*** RECORDS TO PROCESS ***
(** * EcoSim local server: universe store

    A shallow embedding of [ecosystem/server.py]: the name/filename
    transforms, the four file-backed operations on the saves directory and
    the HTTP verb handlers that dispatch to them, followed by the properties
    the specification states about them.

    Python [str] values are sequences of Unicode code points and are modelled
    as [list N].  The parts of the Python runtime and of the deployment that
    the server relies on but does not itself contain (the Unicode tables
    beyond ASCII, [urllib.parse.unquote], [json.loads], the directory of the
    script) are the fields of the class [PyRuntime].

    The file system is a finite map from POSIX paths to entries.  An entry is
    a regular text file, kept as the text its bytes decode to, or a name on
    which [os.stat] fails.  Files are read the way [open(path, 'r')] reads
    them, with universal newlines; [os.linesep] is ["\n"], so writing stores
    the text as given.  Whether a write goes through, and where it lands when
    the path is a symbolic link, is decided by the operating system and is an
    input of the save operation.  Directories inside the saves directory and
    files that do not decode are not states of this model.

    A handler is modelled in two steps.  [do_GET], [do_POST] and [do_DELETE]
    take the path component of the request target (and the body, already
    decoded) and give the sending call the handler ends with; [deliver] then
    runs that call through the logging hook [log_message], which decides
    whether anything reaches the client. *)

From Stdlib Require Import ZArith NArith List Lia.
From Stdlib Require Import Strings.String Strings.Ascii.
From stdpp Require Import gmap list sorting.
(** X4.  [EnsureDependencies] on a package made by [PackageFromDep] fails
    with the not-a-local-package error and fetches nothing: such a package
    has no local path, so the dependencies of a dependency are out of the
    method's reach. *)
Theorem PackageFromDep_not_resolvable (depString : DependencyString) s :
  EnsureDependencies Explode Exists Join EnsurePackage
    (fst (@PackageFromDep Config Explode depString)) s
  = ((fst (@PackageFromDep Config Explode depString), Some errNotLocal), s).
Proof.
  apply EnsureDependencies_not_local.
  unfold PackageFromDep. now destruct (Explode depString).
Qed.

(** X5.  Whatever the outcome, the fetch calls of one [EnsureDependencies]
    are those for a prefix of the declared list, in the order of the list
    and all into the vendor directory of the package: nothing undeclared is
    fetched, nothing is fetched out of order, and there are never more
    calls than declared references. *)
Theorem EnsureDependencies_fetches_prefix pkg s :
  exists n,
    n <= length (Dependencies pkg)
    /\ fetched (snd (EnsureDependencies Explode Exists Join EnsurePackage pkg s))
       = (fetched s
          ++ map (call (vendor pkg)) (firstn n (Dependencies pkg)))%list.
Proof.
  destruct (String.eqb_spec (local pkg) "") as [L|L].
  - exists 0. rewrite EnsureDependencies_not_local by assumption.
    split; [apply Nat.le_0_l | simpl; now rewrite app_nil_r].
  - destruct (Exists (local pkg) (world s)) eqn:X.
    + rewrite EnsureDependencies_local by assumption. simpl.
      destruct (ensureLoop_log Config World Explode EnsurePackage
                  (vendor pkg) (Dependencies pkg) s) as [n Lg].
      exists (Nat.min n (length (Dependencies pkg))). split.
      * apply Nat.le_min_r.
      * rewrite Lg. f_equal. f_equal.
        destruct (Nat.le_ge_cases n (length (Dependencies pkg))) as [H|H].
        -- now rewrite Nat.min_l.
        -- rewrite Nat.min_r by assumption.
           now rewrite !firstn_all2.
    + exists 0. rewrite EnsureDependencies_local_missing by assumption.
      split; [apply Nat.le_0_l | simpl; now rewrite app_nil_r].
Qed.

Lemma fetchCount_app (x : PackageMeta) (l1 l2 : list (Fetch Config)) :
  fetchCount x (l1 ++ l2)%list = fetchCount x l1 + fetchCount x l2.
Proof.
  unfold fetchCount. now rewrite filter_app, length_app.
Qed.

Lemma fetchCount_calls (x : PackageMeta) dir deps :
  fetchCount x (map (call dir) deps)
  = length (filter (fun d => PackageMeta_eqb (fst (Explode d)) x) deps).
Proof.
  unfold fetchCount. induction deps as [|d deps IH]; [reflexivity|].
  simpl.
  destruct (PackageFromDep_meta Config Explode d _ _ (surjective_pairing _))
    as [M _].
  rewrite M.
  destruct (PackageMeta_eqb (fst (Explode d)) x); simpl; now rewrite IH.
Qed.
*** End of RECORDS TO PROCESS ***
» PROBLEM DESCRIPTION
What is needed is an exact copy of the entries above, from the first line through the line holding "which [os.stat] fails.", with both of those lines kept; please give nothing else.

» RESULT BELOW
(** * EcoSim local server: universe store

    A shallow embedding of [ecosystem/server.py]: the name/filename
    transforms, the four file-backed operations on the saves directory and
    the HTTP verb handlers that dispatch to them, followed by the properties
    the specification states about them.

    Python [str] values are sequences of Unicode code points and are modelled
    as [list N].  The parts of the Python runtime and of the deployment that
    the server relies on but does not itself contain (the Unicode tables
    beyond ASCII, [urllib.parse.unquote], [json.loads], the directory of the
    script) are the fields of the class [PyRuntime].

    The file system is a finite map from POSIX paths to entries.  An entry is
    a regular text file, kept as the text its bytes decode to, or a name on
    which [os.stat] fails.  Files are read the way [open(path, 'r')] reads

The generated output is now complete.